Dia hanya menatap tinggi langit. Seperti kebiasaannya ketika aku membahas perbedaan.
Dia pernah tinggal di Qatar selama 1 tahun, dulu ketika ayahnya masih hidup. Ayahnya turunan Arab dan ibunya turunan Cina. Waktu neneknya sedang sakit banyu sekeluarga pergi ke Qatar, katanya orang disana selalu menatap langit ketika mereka ditanya tentang perbedaan.
Hari ini dia memandang lagi keatas dan tidak berbicara sepatah katapun.

"Tuhan itu satu kan? Kita tetap menyembah Tuhan yang sama walaupun dengan cara berbeda." Bisik banyu sedikit lirih, sambil tetap menatap ke langit.

"Lalu kenapa kita tidak bisa bersama dengan alasan perbedaan. Apasih arti perbedaan itu, sedangkan Tuhan yang kita sembah satu. "

Sekarang aku yang diam dan tidak bersuara. Aku tau ada sesuatu yang aneh dengan Banyu.

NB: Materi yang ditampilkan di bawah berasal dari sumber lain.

(** The success line is in the trace exactly when the stage reached is a
    [save] that succeeded. *)
Lemma success_print_stage D svg_path ico_path sizes w :
  In (EvPrint (success_line ico_path)) (trace_of D svg_path ico_path sizes w) <->
  stage_res D (fs w) (plan D svg_path ico_path sizes w) = Return true.
Proof.
  unfold trace_of. split.
  - intros [Heq|[[=]|Hin]].
    + destruct (success_line_not_converting ico_path svg_path ico_path).
      congruence.
    + destruct (fs w !! svg_path) as [[svg_data|]|]; try (destruct Hin; fail).
      destruct ((heap w ++ [PyImages []]) !! sizes) as [[items|]|];
        try (destruct Hin; fail).
      apply in_app_or in Hin. destruct Hin as [Hin|Hin].
      * apply loop_events_In in Hin. destruct Hin as (size & _ & Hin).
        apply body_events_print in Hin.
        destruct (success_line_not_creating _ _ Hin).
      * destruct (plan D svg_path ico_path sizes w) as [e| |d| |req];
          try (destruct Hin; fail).
        destruct Hin as [[=]|Hin]. cbn. revert Hin.
        destruct (image_save D req (fs w)).2; [reflexivity|intros []].
  - intros Hres. apply stage_res_True in Hres. destruct Hres as (req & Hplan & Hdone).
    pose proof Hplan as Hreach. apply plan_ReachSave in Hreach.
    destruct Hreach as (svg_data & items & img0 & rest & Hfile & Hsizes & _ & _).
    rewrite Hfile, Hsizes, Hplan, Hdone.
    right. right. apply in_or_app. right. right. left. reflexivity.
Qed.

Lemma loop_events_all D svg_data items :
  renders D svg_data items ->
  loop_events D svg_data items = flat_map (body_events D svg_data) items.
Proof.
  intros Hok.
  rewrite <- (app_nil_r items) at 1.
  rewrite (loop_events_prefix D svg_data items [] Hok). apply app_nil_r.
Qed.

Lemma trace_ready D svg_path ico_path sizes w svg_data items :
  fs w !! svg_path = Some (File svg_data) ->
  heap w !! sizes = Some (PyInts items) ->
  trace_of D svg_path ico_path sizes w =
    EvPrint (converting_line svg_path ico_path) :: EvOpenRb svg_path ::
    loop_events D svg_data items ++
    match plan D svg_path ico_path sizes w with
    | ReachSave req =>
        EvSave req ::
        match (image_save D req (fs w)).2 with
        | Done _ => [EvPrint (success_line ico_path)]
        | Failed _ => []
        end
    | _ => []
    end.
Proof.
  intros Hfile Hsizes. unfold trace_of.
  rewrite Hfile, (lookup_app_l_Some _ _ _ _ Hsizes). reflexivity.
Qed.

(** ** More on svg_to_ico *)

(** X1.  A call that returns [True] has printed, in this order, the
    "Converting" line, one "Creating NxN icon..." line per entry of the size
    list, and the "Successfully created" line, and nothing else. *)
Theorem svg_to_ico_progress_lines D svg_path ico_path sizes w svg_data items :
  fs w !! svg_path = Some (File svg_data) ->
  heap w !! sizes = Some (PyInts items) ->
  res (svg_to_ico D svg_path ico_path sizes w) = Return true ->
  printed (events (svg_to_ico D svg_path ico_path sizes w)) =
    converting_line svg_path ico_path :: map creating_line items ++ [success_line ico_path].
Proof.
  intros Hfile Hsizes Hres.
  destruct (svg_to_ico_stage D svg_path ico_path sizes w) as (_ & _ & Hst & _).
  rewrite Hst in Hres. apply stage_res_True in Hres.
  destruct Hres as (req & Hplan & Hdone).
  rewrite svg_to_ico_trace,
    (trace_ready D svg_path ico_path sizes w svg_data items Hfile Hsizes),
    Hplan, Hdone.
  rewrite (plan_ready D svg_path ico_path sizes w svg_data items Hfile Hsizes) in Hplan.
  destruct (render_all D svg_data items) as [imgs [d|]] eqn:Hall; [discriminate|].
  apply render_all_None in Hall.
  assert (Hok : renders D svg_data items)
    by (apply (Forall2_Forall_left _ _ _ _ Hall); eauto).
  rewrite (loop_events_all D svg_data items Hok).
  cbn [printed flat_map app]. fold (printed (flat_map (body_events D svg_data) items ++
    [EvSave req; EvPrint (success_line ico_path)])).
  rewrite printed_app, printed_bodies. reflexivity.
Qed.

Lemma svg_to_ico_progress_lines_witness :
  printed (events (svg_to_ico toy "in.svg" "out.ico" 0%nat world_16_32)) =
    converting_line "in.svg" "out.ico" :: map creating_line [16; 32] ++ [success_line "out.ico"].
Proof.
  apply (svg_to_ico_progress_lines toy "in.svg" "out.ico" 0%nat world_16_32 svg_doc [16; 32]).
  - reflexivity.
  - reflexivity.
  - vm_compute. reflexivity.
Defined.

(** X2.  "Successfully created <ico_path>" is printed exactly by the calls
    that return [True]: never before a failure, and always on success. *)
Theorem svg_to_ico_success_line_iff D svg_path ico_path sizes w :
  In (EvPrint (success_line ico_path)) (events (svg_to_ico D svg_path ico_path sizes w)) <->
  res (svg_to_ico D svg_path ico_path sizes w) = Return true.
Proof.
  destruct (svg_to_ico_stage D svg_path ico_path sizes w) as (_ & _ & -> & _).
  rewrite svg_to_ico_trace. apply success_print_stage.
Qed.

(** X3.  When every rendition succeeds the rasteriser is called once per
    entry of the size list, in list order, each time on the bytes read from
    the input file and with the entry as both width and height. *)
Theorem svg_to_ico_raster_calls D svg_path ico_path sizes w svg_data items :
  fs w !! svg_path = Some (File svg_data) ->
  heap w !! sizes = Some (PyInts items) ->
  renders D svg_data items ->
  List.filter is_raster (events (svg_to_ico D svg_path ico_path sizes w)) =
    map (fun size => EvSvg2png svg_data size size) items.
Proof.
  intros Hfile Hsizes Hok.
  rewrite svg_to_ico_trace,
    (trace_ready D svg_path ico_path sizes w svg_data items Hfile Hsizes),
    (loop_events_all D svg_data items Hok).
  cbn [List.filter is_raster]. rewrite List.filter_app, raster_bodies.
  destruct (plan D svg_path ico_path sizes w) as [e| |d| |req]; cbn;
    try destruct (image_save D req (fs w)).2; cbn; apply app_nil_r.
Qed.

Lemma svg_to_ico_raster_calls_witness :
  List.filter is_raster (events (svg_to_ico toy "in.svg" "out.ico" 0%nat world_16_32)) =
    map (fun size => EvSvg2png svg_doc size size) [16; 32].
Proof.
  apply (svg_to_ico_raster_calls toy "in.svg" "out.ico" 0%nat world_16_32 svg_doc [16; 32]).
  - reflexivity.
  - reflexivity.
  - exact toy_renders_16_32.
Defined.

(** X4.  The loop stops at the first size whose rendition fails: the call
    ends in that dependency's exception, the sizes after it are never
    rasterised or announced, no [save] is made and the file system is as it
    was. *)
Theorem svg_to_ico_stops_at_first_failure
  D svg_path ico_path sizes w svg_data pre size post d :
  fs w !! svg_path = Some (File svg_data) ->
  heap w !! sizes = Some (PyInts (pre ++ size :: post)) ->
  renders D svg_data pre ->
  render D svg_data size = Failed d ->
  res (svg_to_ico D svg_path ico_path sizes w) = Raise (LibError d) /\
  List.filter is_raster (events (svg_to_ico D svg_path ico_path sizes w)) =
    map (fun size => EvSvg2png svg_data size size) (pre ++ [size]) /\
  printed (events (svg_to_ico D svg_path ico_path sizes w)) =
    converting_line svg_path ico_path :: map creating_line (pre ++ [size]) /\
  List.filter is_save (events (svg_to_ico D svg_path ico_path sizes w)) = [] /\
  fs (final (svg_to_ico D svg_path ico_path sizes w)) = fs w.
Proof.
  intros Hfile Hsizes Hpre Hfail.
  destruct (render_all_stop D svg_data pre size post d Hpre Hfail) as [imgs Hall].
  pose proof (plan_ready D svg_path ico_path sizes w svg_data _ Hfile Hsizes) as Hplan.
  rewrite Hall in Hplan.
  rewrite saves_of_stage, svg_to_ico_trace,
    (trace_ready D svg_path ico_path sizes w svg_data _ Hfile Hsizes).
  destruct (svg_to_ico_stage D svg_path ico_path sizes w) as (_ & -> & -> & _).
  rewrite Hplan, app_nil_r, (loop_events_prefix D svg_data pre _ Hpre),
    (loop_events_stop D svg_data size post d Hfail).
  split; [reflexivity|]. split; [|split; [|split; reflexivity]].
  - cbn [List.filter is_raster].
    rewrite List.filter_app, raster_bodies, raster_body, map_app. reflexivity.
  - cbn [printed flat_map app].
    fold (printed (flat_map (body_events D svg_data) pre ++ body_events D svg_data size)).
    rewrite printed_app, printed_bodies, printed_body, map_app. reflexivity.
Qed.
Lemma skeleton_square_height_witness :
  forallb keeps_mounted full_wait = true /\
  (SHOW_DELAY_MS <= elapsed full_wait)%N /\
  square_height print_integer (run full_wait (mount skeleton_unset (idle 0 0)))
  = Some "100pt".
Proof.
  split; [ reflexivity | split; [ discriminate | ] ].
  apply (skeleton_square_height print_integer 0 0 skeleton_unset full_wait).
  - reflexivity.
  - discriminate.
Defined.

Lemma unmount_before_delay_cancels_timer_witness :
  forallb keeps_mounted short_wait = true /\
  (elapsed short_wait < SHOW_DELAY_MS)%N /\
  forall v,
    ~ In (ASetVisible v)
        (calls (run [Advance 1000]
                  (step (run short_wait (mount skeleton_100 (idle 0 0))) Unmount))).
Proof.
  split; [ reflexivity | split; [ reflexivity | ] ].
  exact (proj2 (proj2 (proj2 (unmount_before_delay_cancels_timer
                                0 0 skeleton_100 short_wait [Advance 1000]
                                eq_refl eq_refl)))).
Defined.

Lemma style_rules_determined_by_props_theme_and_window_width_witness :
  st_props collapsed_narrow_page = st_props collapsed_wide_page /\
  st_theme collapsed_narrow_page = st_theme collapsed_wide_page /\
  reads_window N_StyledSidebar (st_props collapsed_narrow_page) = false /\
  style_of StyledSidebar collapsed_narrow_page
  = style_of StyledSidebar collapsed_wide_page.
Proof.
  split; [ reflexivity | split; [ reflexivity | split; [ reflexivity | ] ] ].
  apply (style_rules_determined_by_props_theme_and_window_width
           print_integer no_transparentize no_wrapped_headers
           N_StyledSidebar collapsed_narrow_page collapsed_wide_page).
  - reflexivity.
  - reflexivity.
  - simpl. intros H. discriminate H.
Defined.

Lemma StyledSidebarNavItems_maxHeight_witness :
  get "maxHeight" (style_of StyledSidebarNavItems (nav_items_page true false false))
  = Some (VString "100vh") /\
  get "maxHeight" (style_of StyledSidebarNavItems (nav_items_page true true true))
  = Some (VString "75vh") /\
  get "maxHeight" (style_of StyledSidebarNavItems (nav_items_page false true true))
  = Some (VString "33vh").
Proof.
  split; [ | split ].
  - exact (proj1 (StyledSidebarNavItems_maxHeight (nav_items_page true false false))
             eq_refl).
  - exact (proj1 (proj2 (StyledSidebarNavItems_maxHeight (nav_items_page true true true)))
             eq_refl eq_refl).
  - exact (proj2 (proj2 (StyledSidebarNavItems_maxHeight (nav_items_page false true true)))
             eq_refl eq_refl).
Defined.

Lemma StyledSidebar_widths_and_transform_witness :
  get "transform" (style_of StyledSidebar collapsed_wide_page)
  = Some (VString "translateX(-300px)") /\
  get "minWidth" (style_of StyledSidebar narrow_page) = Some (num 200) /\
  get "maxWidth" (style_of StyledSidebar narrow_page) = Some (num 180) /\
  get "maxWidth" (style_of StyledSidebar wide_page) = Some (num 550).
Proof.
  split; [ | split; [ | split ] ].
  - exact (proj2 (proj2 (proj1 (StyledSidebar_widths_and_transform collapsed_wide_page)
                           eq_refl))).
  - exact (proj1 (proj2 (proj2 (StyledSidebar_widths_and_transform narrow_page)
                           eq_refl))).
  - exact (proj2 (proj2 (proj2 (StyledSidebar_widths_and_transform narrow_page)
                           eq_refl))).
  - exact (proj2 (proj2 (proj2 (StyledSidebar_widths_and_transform wide_page)
                           eq_refl))).
Defined.

Lemma StyledSidebarNavSeparatorContainer_cursor_witness :
  get "cursor" (style_of StyledSidebarNavSeparatorContainer (separator_page false true))
  = Some (VString "pointer").
Proof.
  apply (proj1 (StyledSidebarNavSeparatorContainer_cursor (separator_page false true))).
  right. reflexivity.
Defined.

"Tring." Tiba - tiba ponsel Banyu berbunyi. Dia bangkit berdiri dan merapikan kotak makanan yang hampir semua isinya masuk keperutku.

"Mau kemana Nyu, baru jam 7 kurang. Lu marah sama gw ya." Tanyaku sedikit takut kalau - kalau Bayu marah.

"Ga marah, gw mau siap - siap kencan." Jawabnya dengan muka yang masam. Aku tahu dia marah.

"Hahah, sama cewek Nyu?" Aku ketawa geli, dengan ucapan Bayu yang seperti lelucon buatku. Selama ini Bayu menikahi kerjaannya setahuku.

Kulihat muka Banyu, alis tebalnya mengkerut diatas matanya yang sipit. Masih dengan mukanya yang masam.
Membuatku berhenti cengengesan.

"Ya, namanya Kirana. Gw suka. Cantik." Setelah ngomong dengan nada datar. Sosok tinggi itu pergi meninggalkanku bersama Kenny dan Ginger yang masih asik lari - lari.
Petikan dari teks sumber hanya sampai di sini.